Data listing -
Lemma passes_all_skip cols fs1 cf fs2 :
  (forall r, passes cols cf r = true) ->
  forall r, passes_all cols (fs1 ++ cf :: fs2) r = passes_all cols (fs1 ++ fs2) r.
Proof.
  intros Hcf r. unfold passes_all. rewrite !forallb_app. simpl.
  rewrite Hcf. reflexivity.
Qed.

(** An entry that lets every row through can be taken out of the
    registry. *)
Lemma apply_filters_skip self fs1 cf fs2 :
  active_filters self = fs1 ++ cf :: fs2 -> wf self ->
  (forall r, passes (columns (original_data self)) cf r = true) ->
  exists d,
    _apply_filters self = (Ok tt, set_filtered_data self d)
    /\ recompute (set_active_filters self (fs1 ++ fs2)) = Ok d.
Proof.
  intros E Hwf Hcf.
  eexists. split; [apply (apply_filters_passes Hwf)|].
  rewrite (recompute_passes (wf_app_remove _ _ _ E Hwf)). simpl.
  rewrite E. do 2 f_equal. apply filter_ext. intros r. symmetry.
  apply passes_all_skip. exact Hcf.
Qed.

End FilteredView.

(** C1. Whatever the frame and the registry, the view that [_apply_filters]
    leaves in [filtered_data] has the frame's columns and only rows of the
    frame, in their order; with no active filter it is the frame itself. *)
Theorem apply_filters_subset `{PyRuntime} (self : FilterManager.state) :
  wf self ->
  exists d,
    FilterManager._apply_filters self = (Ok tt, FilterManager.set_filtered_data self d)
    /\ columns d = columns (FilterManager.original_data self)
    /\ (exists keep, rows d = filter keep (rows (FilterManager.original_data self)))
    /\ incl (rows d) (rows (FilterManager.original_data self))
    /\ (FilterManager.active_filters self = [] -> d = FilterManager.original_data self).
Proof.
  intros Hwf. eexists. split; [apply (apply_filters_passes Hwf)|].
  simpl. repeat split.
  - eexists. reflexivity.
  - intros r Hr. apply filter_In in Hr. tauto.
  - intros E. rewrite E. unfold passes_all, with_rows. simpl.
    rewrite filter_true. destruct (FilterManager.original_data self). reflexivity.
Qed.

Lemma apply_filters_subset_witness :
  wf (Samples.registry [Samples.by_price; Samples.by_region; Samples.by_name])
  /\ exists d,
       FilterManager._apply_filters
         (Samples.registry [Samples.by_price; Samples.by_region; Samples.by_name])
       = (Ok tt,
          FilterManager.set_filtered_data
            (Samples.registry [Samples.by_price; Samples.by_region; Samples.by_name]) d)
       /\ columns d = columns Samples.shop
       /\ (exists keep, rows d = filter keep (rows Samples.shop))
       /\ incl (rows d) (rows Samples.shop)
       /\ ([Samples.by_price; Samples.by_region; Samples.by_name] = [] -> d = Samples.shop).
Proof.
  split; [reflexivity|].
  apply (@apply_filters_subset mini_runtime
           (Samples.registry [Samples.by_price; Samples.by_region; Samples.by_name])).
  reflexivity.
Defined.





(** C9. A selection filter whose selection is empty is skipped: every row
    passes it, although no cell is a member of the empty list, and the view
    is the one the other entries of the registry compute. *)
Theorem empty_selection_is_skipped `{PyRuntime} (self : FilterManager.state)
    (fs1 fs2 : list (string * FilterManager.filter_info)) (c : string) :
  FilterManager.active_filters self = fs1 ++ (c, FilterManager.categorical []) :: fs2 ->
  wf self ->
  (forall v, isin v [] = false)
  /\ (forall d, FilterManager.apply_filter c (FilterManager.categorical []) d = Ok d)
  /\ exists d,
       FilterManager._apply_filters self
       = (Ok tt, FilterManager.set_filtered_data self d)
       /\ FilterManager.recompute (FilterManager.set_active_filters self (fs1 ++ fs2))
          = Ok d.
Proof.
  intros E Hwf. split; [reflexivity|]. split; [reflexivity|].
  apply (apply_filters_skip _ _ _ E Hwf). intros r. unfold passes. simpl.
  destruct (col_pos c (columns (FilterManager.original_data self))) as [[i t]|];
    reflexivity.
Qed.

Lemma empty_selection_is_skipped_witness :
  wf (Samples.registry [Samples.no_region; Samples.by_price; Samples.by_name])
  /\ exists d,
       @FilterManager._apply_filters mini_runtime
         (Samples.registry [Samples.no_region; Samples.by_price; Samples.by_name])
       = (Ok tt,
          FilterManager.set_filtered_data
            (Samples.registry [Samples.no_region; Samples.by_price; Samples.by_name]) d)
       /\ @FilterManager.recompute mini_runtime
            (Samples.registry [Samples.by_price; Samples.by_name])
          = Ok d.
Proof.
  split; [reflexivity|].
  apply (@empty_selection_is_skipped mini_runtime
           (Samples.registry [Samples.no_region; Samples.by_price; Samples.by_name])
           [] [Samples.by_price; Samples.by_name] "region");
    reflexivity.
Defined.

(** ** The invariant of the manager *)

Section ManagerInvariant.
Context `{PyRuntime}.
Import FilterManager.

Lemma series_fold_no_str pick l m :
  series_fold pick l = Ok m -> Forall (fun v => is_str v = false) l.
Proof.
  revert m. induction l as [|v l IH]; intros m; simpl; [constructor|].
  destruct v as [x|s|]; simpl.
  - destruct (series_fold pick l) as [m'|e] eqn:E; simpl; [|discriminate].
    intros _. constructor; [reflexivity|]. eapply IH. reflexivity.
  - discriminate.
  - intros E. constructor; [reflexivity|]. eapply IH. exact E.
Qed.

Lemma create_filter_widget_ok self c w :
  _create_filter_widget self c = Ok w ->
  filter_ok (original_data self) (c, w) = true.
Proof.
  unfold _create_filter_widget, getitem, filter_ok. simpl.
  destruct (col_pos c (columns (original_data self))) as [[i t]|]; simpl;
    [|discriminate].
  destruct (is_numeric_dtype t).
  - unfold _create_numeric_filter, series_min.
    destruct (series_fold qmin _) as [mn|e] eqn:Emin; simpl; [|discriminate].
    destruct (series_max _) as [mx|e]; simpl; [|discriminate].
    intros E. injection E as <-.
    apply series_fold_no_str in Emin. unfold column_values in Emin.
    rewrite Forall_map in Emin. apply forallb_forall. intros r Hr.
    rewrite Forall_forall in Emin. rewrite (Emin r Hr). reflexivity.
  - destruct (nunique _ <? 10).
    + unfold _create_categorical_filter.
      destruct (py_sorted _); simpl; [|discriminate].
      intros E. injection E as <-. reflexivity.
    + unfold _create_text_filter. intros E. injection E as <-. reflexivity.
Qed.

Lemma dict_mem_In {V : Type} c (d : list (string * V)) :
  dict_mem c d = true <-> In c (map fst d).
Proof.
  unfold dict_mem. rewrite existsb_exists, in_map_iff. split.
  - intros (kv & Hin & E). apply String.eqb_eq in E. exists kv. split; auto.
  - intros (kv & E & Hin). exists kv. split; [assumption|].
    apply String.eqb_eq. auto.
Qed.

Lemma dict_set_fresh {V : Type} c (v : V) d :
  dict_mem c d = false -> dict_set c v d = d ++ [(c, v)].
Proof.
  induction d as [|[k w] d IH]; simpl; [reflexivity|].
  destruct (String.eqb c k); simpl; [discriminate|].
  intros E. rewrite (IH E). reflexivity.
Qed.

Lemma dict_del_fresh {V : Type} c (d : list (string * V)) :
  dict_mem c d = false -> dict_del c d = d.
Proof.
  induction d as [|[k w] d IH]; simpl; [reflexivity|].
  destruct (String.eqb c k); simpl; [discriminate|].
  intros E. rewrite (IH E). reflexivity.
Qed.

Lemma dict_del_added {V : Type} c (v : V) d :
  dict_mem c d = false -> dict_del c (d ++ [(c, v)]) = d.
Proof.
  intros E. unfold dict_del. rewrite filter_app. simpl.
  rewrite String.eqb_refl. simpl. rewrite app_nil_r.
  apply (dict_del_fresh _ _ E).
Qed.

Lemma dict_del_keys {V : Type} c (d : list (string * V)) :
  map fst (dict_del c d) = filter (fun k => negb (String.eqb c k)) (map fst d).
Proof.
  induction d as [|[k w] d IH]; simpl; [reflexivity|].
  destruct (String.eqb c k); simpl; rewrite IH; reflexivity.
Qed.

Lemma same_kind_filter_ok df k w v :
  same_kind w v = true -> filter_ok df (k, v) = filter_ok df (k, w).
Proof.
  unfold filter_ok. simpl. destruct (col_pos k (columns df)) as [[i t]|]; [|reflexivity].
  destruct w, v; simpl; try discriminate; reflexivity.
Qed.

What you have to do - Search the material above for lines containing the string "injection", then pull them out.

Solution for this problem -
    intros E. injection E as <-.
      intros E. injection E as <-. reflexivity.
    + unfold _create_text_filter. intros E. injection E as <-. reflexivity.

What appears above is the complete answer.